Chronic inflammation is a key step in the pathogenesis of particle-elicited fibrosis and lung cancer in rats, and possibly in humans. In this study, we compute the excess risk estimates for lung cancer in humans with occupational exposure to crystalline silica, using both rat and human data, and using both a threshold approach and linear models. From a toxicokinetic/dynamic model fit to lung burden and pulmonary response data from a subchronic inhalation study in rats, we estimated the minimum critical quartz lung burden (Mcrit) associated with reduced pulmonary clearance and increased neutrophilic inflammation. A chronic study in rats was also used to predict the human excess risk of lung cancer at various quartz burdens, including mean Mcrit (0.39 mg/g lung). We used a human kinetic lung model to link the equivalent lung burdens to external exposures in humans.
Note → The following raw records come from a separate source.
(** *** The older builders *)

(** The state of the older builders after some triples, in the tree of [p]. *)
Definition scanning (c : K2TreeConfig) (p : Z) (t : K2TreeMixed) (s : scan_state) : Prop :=
  current s = Some (new_bulk t) ∧ current_predicate s = p ∧ first_triple s = false ∧
  already_added s = list_to_set (scanned_ids s).

Section older.
Context (c : K2TreeConfig) (step : TripleValue → scan_state → wr scan_state).
(** [step] is that of [build_orig], on the predicates that do not come back. *)
Hypothesis step_eq : ∀ x s o, (starts_tree s x = true → second x ∉ already_added s) →
  step x s o = orig_step c x s o.

Definition records (gs : list (Z * list (Z * Z))) : list Z :=
  gs ≫= λ g, tree_record (group_tree c g).2.

Lemma step_same p t s x o : scanning c p t s → second x = p → ∃ s',
  step x s o = Ret (s', o) ∧ scanning c p (run_op t (OpInsert (first x) (third x))) s' ∧
  scanned_ids s' = scanned_ids s.
Proof.
  intros (Hc & Hp' & Hf & Ha) <-. rewrite step_eq.
  2: { unfold starts_tree. rewrite Hp', Hf, bool_decide_true by done. done. }
  unfold orig_step, starts_tree. rewrite Hp', Hf, bool_decide_true by done. cbn [negb orb].
  unfold mbind, st_bind, lift, insert_current, mret, st_ret. rewrite Hc. cbn [deref mbind outcome_bind].
  rewrite bulk_insert_new. eexists. split; [done|]. by split_and!.
Qed.
Lemma step_new s x d : starts_tree s x = true → second x ∉ already_added s → already_added s = list_to_set (scanned_ids s) →
  (∀ op, current s = Some op → writable_tree c (bulk_tree op)) → ∃ s',
  step x s (os_end d) = Ret (s', os_end (d ++ match current s with Some op => tree_record (bulk_tree op) | None => [] end)) ∧
  scanning c (second x) (run_op (new_K2TreeMixed c) (OpInsert (first x) (third x))) s' ∧
  scanned_ids s' = scanned_ids s ++ [second x].
Proof.
  intros Hs Hni Ha Hw. rewrite step_eq by done. unfold orig_step. rewrite Hs.
  unfold start_tree, write_current. unfold mbind, st_bind, lift.
  assert (E : match current s with Some op => write_ktree_with_size (bulk_tree op) | None => mret () end (os_end d) =
    Ret ((), os_end (d ++ match current s with Some op => tree_record (bulk_tree op) | None => [] end))).
  { destruct (current s) as [op|]; [|by rewrite app_nil_r].
    by rewrite (emits_at _ _ _ _ (emits_tree_record c _ (Hw op eq_refl))). }
  rewrite E. cbn [insert_current deref mbind outcome_bind current fmap outcome_fmap mret st_ret].
  unfold insert_current. cbn [deref mbind outcome_bind current fmap outcome_fmap mret st_ret].
  rewrite bulk_insert_new. eexists. split; [reflexivity|]. split; [|done].
  split_and!; simpl; [done..|]. rewrite Ha, list_to_set_app_L. set_solver.
Qed.

Lemma scan_trees_spec fuel pre fd l p t s d :
  scanning c p t s → Forall triple_ok l → (length l ≤ fuel)%nat → 0 ≤ current_triple fd →
  in_u 64 (fd_size fd) → fd_size fd - current_triple fd = Z.of_nat (length l) →
  NoDup (scanned_ids s ++ (groups (span p (to_rdf <$> l)).2).*1) →
  writable_tree c (insert_points (span p (to_rdf <$> l)).1 t) →
  Forall (λ g, writable_tree c (group_tree c g).2) (groups (span p (to_rdf <$> l)).2) →
  scan_trees step fuel fd (stream_at pre (l ≫= triple_bytes)) s (os_end d) =
  Ret (Some (scanned_ids s ++ (groups (span p (to_rdf <$> l)).2).*1),
       os_end (d ++ tree_record (insert_points (span p (to_rdf <$> l)).1 t) ++
                    records (groups (span p (to_rdf <$> l)).2))).
Proof.
  revert fuel pre fd p t s d.
  induction l as [|x l IH]; intros fuel pre fd p t s d Hs Hok Hf H0' Hsz Hlen Hnd Hw Hws; simpl in Hlen.
  - unfold scan_trees. destruct Hs as (Hc & _). unfold mbind at 1, st_bind at 1.
    assert (E : scan_input step fuel fd (stream_at pre ([] ≫= triple_bytes)) s (os_end d) =
      Ret (Some s, os_end d)).
    { destruct fuel; simpl; unfold finished; by rewrite bool_decide_true by lia. }
    rewrite E. unfold mbind, st_bind, write_current. rewrite Hc. simpl.
    rewrite (emits_at _ _ _ _ (emits_tree_record c t Hw)). unfold mret, st_ret.
    by rewrite !app_nil_r.
  - destruct fuel as [|fuel]; [simpl in Hf; lia|]. apply Forall_cons in Hok as [Hx Hok].
    assert (Estep : ∀ s' d', step x s (os_end d) = Ret (s', os_end d') →
      scan_trees step (S fuel) fd (stream_at pre ((x :: l) ≫= triple_bytes)) s (os_end d) =
      scan_trees step fuel (mkFileData (fd_size fd) (current_triple fd + 1))
        (stream_at (pre ++ triple_bytes x) (l ≫= triple_bytes)) s' (os_end d')).
    { intros s' d' E. unfold scan_trees. unfold mbind at 1, st_bind at 1.
      cbn [scan_input]. unfold finished at 1. rewrite bool_decide_false by lia.
      unfold mbind at 1, st_bind at 1, lift at 1. rewrite read_triple_at by (done || width).
      cbn [fmap outcome_fmap]. unfold mbind at 1, st_bind at 1. by rewrite E. }
    rewrite fmap_cons in *. simpl span in *.
    change (Scanners.predicate (to_rdf x)) with (second x) in *.
    destruct (decide (p = second x)) as [->|Hne].
    + destruct (step_same (second x) t s x (os_end d) Hs eq_refl) as (s' & E & Hs' & Eids).
      rewrite (Estep _ _ E), <-Eids.
      apply (IH fuel _ _ (second x) _ s' d Hs' Hok); simpl; try done; try lia; [simpl in Hf; lia|by rewrite Eids].
    + assert (Egs : groups (to_rdf x :: (to_rdf <$> l)) =
        (second x, point_of (to_rdf x) :: (span (second x) (to_rdf <$> l)).1) ::
        groups (span (second x) (to_rdf <$> l)).2) by apply groups_span.
      simpl fst in *. simpl snd in *. rewrite Egs in *. apply Forall_cons in Hws as [Hw1 Hws].
      rewrite fmap_cons in *. simpl fst in *. destruct Hs as (Hc & Hp' & Hft & Ha).
      destruct (step_new s x d) as (s' & E & Hs' & Eids); [| |done| |].
      * unfold starts_tree. by rewrite Hp', bool_decide_false.
      * rewrite Ha, elem_of_list_to_set. apply NoDup_app in Hnd as (_ & Hni & _).
        intros Hin. apply (Hni _ Hin). by left.
      * intros op Hop. rewrite Hc in Hop. injection Hop as <-. exact Hw.
      * rewrite (Estep _ _ E), Hc. rewrite (IH fuel _ _ (second x) _ s' _ Hs' Hok).
        -- rewrite Eids, <-!(assoc_L (++)). unfold records. by rewrite bind_cons.
        -- simpl in Hf. lia.
        -- simpl. lia.
        -- done.
        -- simpl. lia.
        -- by rewrite Eids, <-(assoc_L (++)).
        -- exact Hw1.
        -- exact Hws.
Qed.

Lemma build_by_spec fuel l o : build_input c l → (length l ≤ fuel)%nat →
  build_by step fuel (get_reader (Some (triples_file l))) (os_end []) c o =
  (m ← write_index (groups (to_rdf <$> l)).*1 c (stream_at [] (records (groups (to_rdf <$> l))));
   mret (Some m)) o.
Proof.
  intros Hb Hf. pose proof Hb as [_ Hok Hn Hs _ _].
  assert (E : scan_trees step fuel (mkFileData (Z.of_nat (length l)) 0)
      (stream_at (be_encode 8 (Z.of_nat (length l))) (l ≫= triple_bytes)) (mkScan None [] 0 true 0 ∅) (os_end []) =
    Ret (Some (groups (to_rdf <$> l)).*1, os_end (records (groups (to_rdf <$> l))))).
  { destruct l as [|x l]; [by destruct fuel|]. destruct fuel as [|fuel]; [simpl in Hf; lia|].
    pose proof (build_trees_ok c _ Hb) as Hws. rewrite Forall_fmap in Hws.
    pose proof (NoDup_groups _ (sorted_by_predicate _ Hs)) as Hnd.
    rewrite fmap_cons, groups_span in *. change (Scanners.predicate (to_rdf x)) with (second x) in *.
    rewrite fmap_cons in *. apply Forall_cons in Hws as [[_ Hw] Hws]. apply Forall_cons in Hok as [Hx Hok].
    destruct (step_new (mkScan None [] 0 true 0 ∅) x []) as (s' & E & Hs' & Eids);
      [by apply orb_true_r|apply not_elem_of_empty|done|done|].
    unfold scan_trees. unfold mbind at 1, st_bind at 1. cbn [scan_input]. unfold finished at 1.
    rewrite bool_decide_false by (simpl; lia). unfold mbind at 1, st_bind at 1, lift at 1.
    rewrite read_triple_at by (done || simpl; width). cbn [fmap outcome_fmap].
    unfold mbind at 1, st_bind at 1. rewrite E. simpl in E, Eids.
    pose proof (scan_trees_spec fuel (be_encode 8 (Z.of_nat (length (x :: l))) ++ triple_bytes x)
      (mkFileData (Z.of_nat (length (x :: l))) 1) l (second x) _ s' [] Hs' Hok) as Hspec.
    unfold scan_trees in Hspec. unfold mbind at 1, st_bind at 1 in Hspec.
    cbn [fd_size current_triple] in *. change (0 + 1) with 1. simpl app in *. rewrite Hspec; rewrite ?Eids.
    - unfold records. by rewrite bind_cons.
    - simpl in Hf. lia.
    - lia.
    - done.
    - simpl. lia.
    - done.
    - exact Hw.
    - apply (Forall_impl _ _ _ Hws). by intros g [_ ?]. }
  unfold build_by. unfold mbind at 1, st_bind at 1, lift at 1.
  change (get_reader (Some (triples_file l))) with (stream_at [] (triples_file l)). unfold triples_file.
  rewrite (parses_at _ _ _ _ _ (parses_u64 _ Hn)). cbn [fmap outcome_fmap app].
  unfold mbind at 1, st_bind at 1, lift at 1. by rewrite E.
Qed.
End older.

Lemma build_eq c fuel l o : build_input c l → (length l ≤ fuel)%nat →
  build fuel (get_reader (Some (triples_file l))) (os_end []) c o =
  (m ← write_index (groups (to_rdf <$> l)).*1 c (stream_at [] (records c (groups (to_rdf <$> l))));
   mret (Some m)) o.
Proof.
  intros Hb Hfuel. pose proof Hb as [_ Hl Hn _ _ _].
  destruct (new_sbp_feeds l Hl Hn) as (f & Ef & Hf).
  unfold build. unfold mbind at 1, st_bind at 1, lift. rewrite Ef. cbn [fmap outcome_fmap].
  unfold build_with_feed, build_with_k2tree_feed. unfold mbind at 1, st_bind at 1, lift.
  pose proof (feed_pending c l f Hf) as Hpend.
  rewrite (write_trees_spec c fuel fuel _ (group_tree c <$> groups (to_rdf <$> l)) [] []).
  - cbn [fmap outcome_fmap app]. unfold records. by rewrite <-list_fmap_compose, bind_fmap.
  - apply (kf_feeds (Z.of_nat (length l)) Hn c); [done|by rewrite length_fmap].
  - by apply build_trees_ok.
  - rewrite length_fmap. pose proof (length_groups (to_rdf <$> l)). rewrite length_fmap in *. lia.
Qed.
We then computed the excess risk of lung cancer at these external exposures, using data of workers exposed to respirable crystalline silica and using Poisson regression and lifetable analyses. Finally, we compared the lung cancer excess risks estimated from male rat and human data. We found that the rat-based linear model estimates were approximately three times higher than those based on human data (e.g., 2.8% in rats vs. 0.9-1% in humans, at mean Mcrit lung burden or associated mean working lifetime exposure of 0.036 mg/m3). Accounting for variability and uncertainty resulted in 100-1000 times lower estimates of human critical lung burden and airborne exposure. This study illustrates that assumptions about the relevant biological mechanism, animal model, and statistical approach can all influence the magnitude of lung cancer risk estimates in humans exposed to crystalline silica.